This is an action of tort for personal injuries suffered by the plaintiff while attempting to board a car of the defendant. At the trial in the Superior Court* he recovered a verdict, and the case is here on the defendant’s exceptions.
*421The evidence as to the plaintiff’s position at the time of the accident is irreconcilable. If the jury believed the statements of the plaintiff which were corroborated by his companion and witness Freeman, the car stopped at the regular stopping place after they had signalled the motorman, when, as the plaintiff following Freeman reached the rear part of the running board, the conductor, who stood “right over him,” gave two bells, the car started and threw him to the ground. The defendant’s evidence, however, tended to show that the plaintiff, running from behind, attempted to board the car at the rear while it was in motion and before it reached the stopping place. It is manifest as the case stood when the evidence closed, that the usual questions of the plaintiff’s due care, and of the negligence of the defendant’s servants were for the jury under appropriate instructions.
The only request presented by the defendant asked for a ruling, that “if the plaintiff attempted to board a moving car, he cannot recover.” The defendant concedes, that where a person, desiring to become a passenger, attempts to get on a moving car, it cannot be said as matter of law that he failed to use ordinary prudence. But it contends, that under the circumstances to which full reference has been made, the judge should not have denied the request. The presiding judge was required to rule and instruct upon the whole evidence and not upon part of it, and even on the defendant’s theory the jury could find, that the plaintiff exercised ordinary care. Neff v. Wellesley, 148 Mass. 487.

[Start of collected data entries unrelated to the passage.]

(* ------------------------------------------------------------------ *)
(** ** Public resumes *)

Lemma isUserSubscribed_run (now : Z) (userId : string) (st : Store) :
  ∃ b, Subscription_isUserSubscribed now userId st = (Return b, st) ∧
       (b = true ↔ subscribed now userId st).
Proof.
  unfold Subscription_isUserSubscribed.
  destruct (getActive_run now userId st) as [found Hrun].
  rewrite (bind_Return _ _ _ _ _ Hrun). eexists. split; [reflexivity|].
  rewrite bool_decide_eq_true. destruct found as [[i r]|].
  - apply getActive_Some in Hrun as [Hi Hent]. split; [|eauto].
    intros _. exists r. split; [by eapply list_elem_of_lookup_2 | done].
  - split; [by intros [? ?]|]. intros (s & Hs & Hent).
    unfold Subscription_getActiveForUser, Subscription_findOne, read in Hrun.
    injection Hrun as Hrun. rewrite findOne_None in Hrun.
    apply active_filter_spec in Hent. rewrite (Hrun s Hs) in Hent. done.
Qed.

(** X19. The public access check never writes, and allows a resume exactly
    when it is public and its owner is an admin or has an active
    subscription; a missing or private resume is answered 404, a public
    resume of any other owner 403. Whether the resume is soft-deleted plays
    no part. *)
Theorem public_access_iff_public_and_entitled
    (now : Z) (resume : option Resume.t) (st : Store) :
  ∃ access,
    validatePublicAccess now resume st = (Return access, st) ∧
    (access = allowed ↔
     ∃ r, resume = Some r ∧ Resume.visibility r = Resume.public ∧
          (owned_by_admin r st ∨ subscribed now (Resume.userId r) st)) ∧
    (access = allowed ∨ access = refused 404 ∨ access = refused 403) ∧
    (access = refused 404 ↔
     ∀ r, resume = Some r → Resume.visibility r = Resume.private).
Proof.
  unfold validatePublicAccess. destruct resume as [r|].
  2:{ eexists. split; [reflexivity|]. split; [|split; [auto|]].
      - split; [done|]. by intros (r & ? & _).
      - split; [by intros _ r ?|done]. }
  unfold is_public. destruct (Resume.visibility r) eqn:Hv; cbn [negb].
  2:{ eexists. split; [reflexivity|]. split; [|split; [auto|]].
      - split; [done|]. intros (r' & [= <-] & ? & _). congruence.
      - split; [|done]. by intros _ r' [= <-]. }
  unfold User_findById. rewrite bind_read.
  destruct (isUserSubscribed_run now (Resume.userId r) st) as (b & Hrun & Hb).
  assert (Hadm : (match users st !! Resume.userId r with
                  | Some u => is_admin (User.role u) | None => false end) = true
                 ↔ owned_by_admin r st).
  { unfold owned_by_admin. destruct (users st !! Resume.userId r) as [u|].
    - destruct (User.role u) eqn:Hr; cbn.
      + split; [eauto|done].
      + split; [done|]. intros (u' & [= <-] & ?). congruence.
    - split; [done|]. by intros (u' & ? & _). }
  destruct (match users st !! Resume.userId r with
            | Some u => is_admin (User.role u) | None => false end).
  - unfold bind, ret. eexists. split; [reflexivity|]. split; [|split; [auto|]].
    + split; [|done]. intros _. exists r. split; [done|]. split; [done|].
      left. by apply Hadm.
    + split; [done|]. intros H. specialize (H r eq_refl). congruence.
  - rewrite (bind_Return _ _ _ _ _ Hrun). destruct b.
    + eexists. split; [reflexivity|]. split; [|split; [auto|]].
      * split; [|done]. intros _. exists r. split; [done|]. split; [done|].
        right. by apply Hb.
      * split; [done|]. intros H. specialize (H r eq_refl). congruence.
    + eexists. split; [reflexivity|]. split; [|split; [auto|]].
      * split; [done|]. intros (r' & [= <-] & _ & [H|H]).
        -- apply Hadm in H. done.
        -- apply Hb in H. done.
      * split; [done|]. intros H. specialize (H r eq_refl). congruence.
Qed.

The real ground of defense upon the defendant’s evidence, however, was, that even if the plaintiff could be found not to have been at fault, there was no proof of its negligence. In the ordinary acceptation of words, the judge assumed and was justified in assuming that the defendant intended to call to his attention only the question of the plaintiff’s due care. This is very plainly shown by the following instructions: “The rule of law so far as the plaintiff’s position is concerned, is this: . . . If the car is not stopped to receive passengers and he undertakes to get on the car, then the question of fact is presented whether in attempting to do so he acts as a reasonably prudent person would act. I cannot say to you as a matter of law that it is carelessness on his part to attempt to get on a moving car, because I do not understand that that is the law. . . . You are to say in the first place whether *422he did attempt to get on a moving car or not. If he did, whether his action in so doing was that of a reasonably prudent and careful person.”
It was the duty of counsel if he wished an instruction such as he now contends for to have said so in unmistakable terms, and the failure at the trial to make bis position clear cannot be supplied by a possible double meaning of the request.
The defendant also excepted to the instructions quoted, but they were correct as matter of law.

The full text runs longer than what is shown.